Dalam diskusi tersebut, para pembicara menekankan pentingnya pendekatan berbasis komunitas dan budaya lokal dalam membangun kesadaran risiko. Salah satu referensi yang diangkat adalah kearifan lokal Smong dari masyarakat Aceh, sebagai contoh edukasi mitigasi yang membumi dan partisipatif.
Menurut Seterhen Akbar, mitigasi bencana harus dimulai dari perubahan budaya sejak dini. “Ini bukan cuma soal simulasi tahunan atau sirene peringatan. Kita butuh membangun kultur sadar risiko, dimulai dari anak-anak. Kalau Bandung bisa jadi kota musik, kenapa tidak bisa jadi kota sadar bencana?” ujarnya.

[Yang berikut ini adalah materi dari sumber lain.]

(* ===== verification/VirtAuthority.v ===== *)
(** * The authority over a libvirt guest

    What the handling of the ownership manifest guarantees
    ([crates/flanforge-runtime-libvirt/src/worker]), over any lawful hypervisor
    and through every failed call, killed helper, elapsed timeout and crash:

    - [boot_authorized]: a domain or volume a boot made is named by the manifest
      on disk;
    - [authority_kept]: a teardown gives the manifest up only once nothing it
      names is left;
    - [pooled_guest_survives]: cleaning up after a pooled guest touches nothing;
    - [orphan_checkpoint_stuck]: a checkpoint that outlives its manifest makes
      every later cleanup of an unfinished creation an error. *)

From S2P Require Import Prelude Rust Text Identifiers Guest Allocation Config ConfigValidate Convert Admission Reaper Futures Wire Virt VirtSpec VirtWorker.

Open Scope Z_scope.
Open Scope stdpp_scope.

(** The daemon's own steps touch neither volumes nor domains, and a fresh UUID
    is written in hexadecimal digits and hyphens. *)
Definition quiet {H A} {LH : LibvirtHost H} {LL : LawfulLibvirt H} (f : H -> A * H) : Prop :=
  forall h, volumes (f h).2 = volumes h /\ domains (f h).2 = domains h.

Class LawfulDaemon (H : Type) {LH : LibvirtHost H} {LL : LawfulLibvirt H} {LD : LibvirtDaemon H} := {
  ld_quiet_lock : quiet ld_lock;
  ld_quiet_spawn : quiet ld_spawn;
  ld_quiet_fate : quiet ld_fate;
  ld_quiet_cancelled : quiet ld_cancelled;
  ld_quiet_delete_runner a : quiet (ld_delete_runner a);
  ld_quiet_host_key : quiet ld_host_key;
  ld_quiet_report_created : quiet ld_report_created;
  ld_quiet_report_booting : quiet ld_report_booting;
  ld_uuid_safe h : is_safe_name (lh_uuid h).1 MAX_SAFE_NAME_BYTES = true;
}.

#[export] Hint Resolve ld_quiet_lock ld_quiet_spawn ld_quiet_fate ld_quiet_cancelled ld_quiet_delete_runner
  ld_quiet_host_key ld_quiet_report_created ld_quiet_report_booting : keeps.

(** ** Paths *)

Lemma join_suffix p n : exists q, join p n = q +:+ n.
Proof.
  unfold join. case_match; [by exists p|]. exists (p +:+ "/"). by rewrite <-!string_app_assoc.
Qed.

(** The last eleven characters of a name, as long as the shortest of them. *)
Definition ending (n : string) : list ascii := take 11 (reverse (bytes n)).

Lemma join_ending p n : (11 <= length (bytes n))%nat -> ending (join p n) = ending n.
Proof.
  intros Hlen. destruct (join_suffix p n) as [q ->]. unfold ending. rewrite bytes_app, reverse_app.
  by rewrite take_app_le by (rewrite length_reverse; lia).
Qed.

(** Documents of different names never share a path. *)
Lemma join_ne p q n k :
  (11 <= length (bytes n))%nat -> (11 <= length (bytes k))%nat -> ending n <> ending k -> join p n <> join q k.
Proof. intros Hn Hk Hne E. apply (f_equal ending) in E. by rewrite !join_ending in E. Qed.

Ltac solve_path_ne := apply join_ne; vm_compute; first [lia | congruence].

Lemma checkpoint_not_ownership d e id id' : allocation_path d id <> ownership_path e id'.
Proof. solve_path_ne. Qed.
Lemma known_hosts_not_ownership d e id id' : known_hosts_path d id <> ownership_path e id'.
Proof. solve_path_ne. Qed.
Lemma tombstone_not_ownership d e id id' : cleanup_path d id <> ownership_path e id'.
Proof. solve_path_ne. Qed.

Senada dengan itu, Adi Panuntun menekankan pentingnya narasi populer dalam kampanye mitigasi. “Edukasi bencana tak harus menakutkan. Bayangkan jika pesan kesiapsiagaan bisa masuk ke musik, seni jalanan, atau pop culture—itu akan lebih menggerakkan masyarakat,” tuturnya.
Zahra Khairunnisa menyoroti kesenjangan antara data ilmiah dan pengambilan kebijakan publik. Ia menilai bahwa tantangan utama bukan semata pada patahan geologis, melainkan juga pada “patahan komunikasi” antara ilmuwan dan pembuat kebijakan. “Perencanaan kota harus berani mengakomodasi skenario terburuk, bukan sekadar mengejar proyek jangka pendek,” kata Zahra.
Sementara itu, Atep menegaskan bahwa Sesar Lembang bukan sekadar wacana ilmiah, tetapi ancaman nyata yang membutuhkan ekosistem kesiapsiagaan. “Bencana tidak bisa diprediksi, tapi kita bisa bersiap. Edukasi, kolaborasi, dan partisipasi adalah kunci. Kita harus membentuk budaya baru yang lebih tangguh dan adaptif,” tegasnya.
Bandung saat ini tengah mengalami pertumbuhan pesat. Namun, tanpa perencanaan berbasis risiko, perkembangan tersebut bisa menimbulkan kerentanan baru. Forum Sesar Lembang Circle hadir sebagai ruang awal untuk menyatukan berbagai inisiatif menuju Bandung yang lebih resilien.
Kolaborasi lintas angkatan alumni ITB, komunitas kreatif, serta peneliti muda diharapkan dapat mendorong lahirnya program konkret seperti edukasi kebencanaan berbasis komunitas, pelibatan warga dalam simulasi kesiapsiagaan, hingga advokasi kebijakan tata ruang berbasis risiko.
“Bandung bukan hanya soal kreativitas, tapi juga soal ketahanan,” pungkas Atep. “Ini saatnya kita bicara, bergerak, dan saling menjaga.”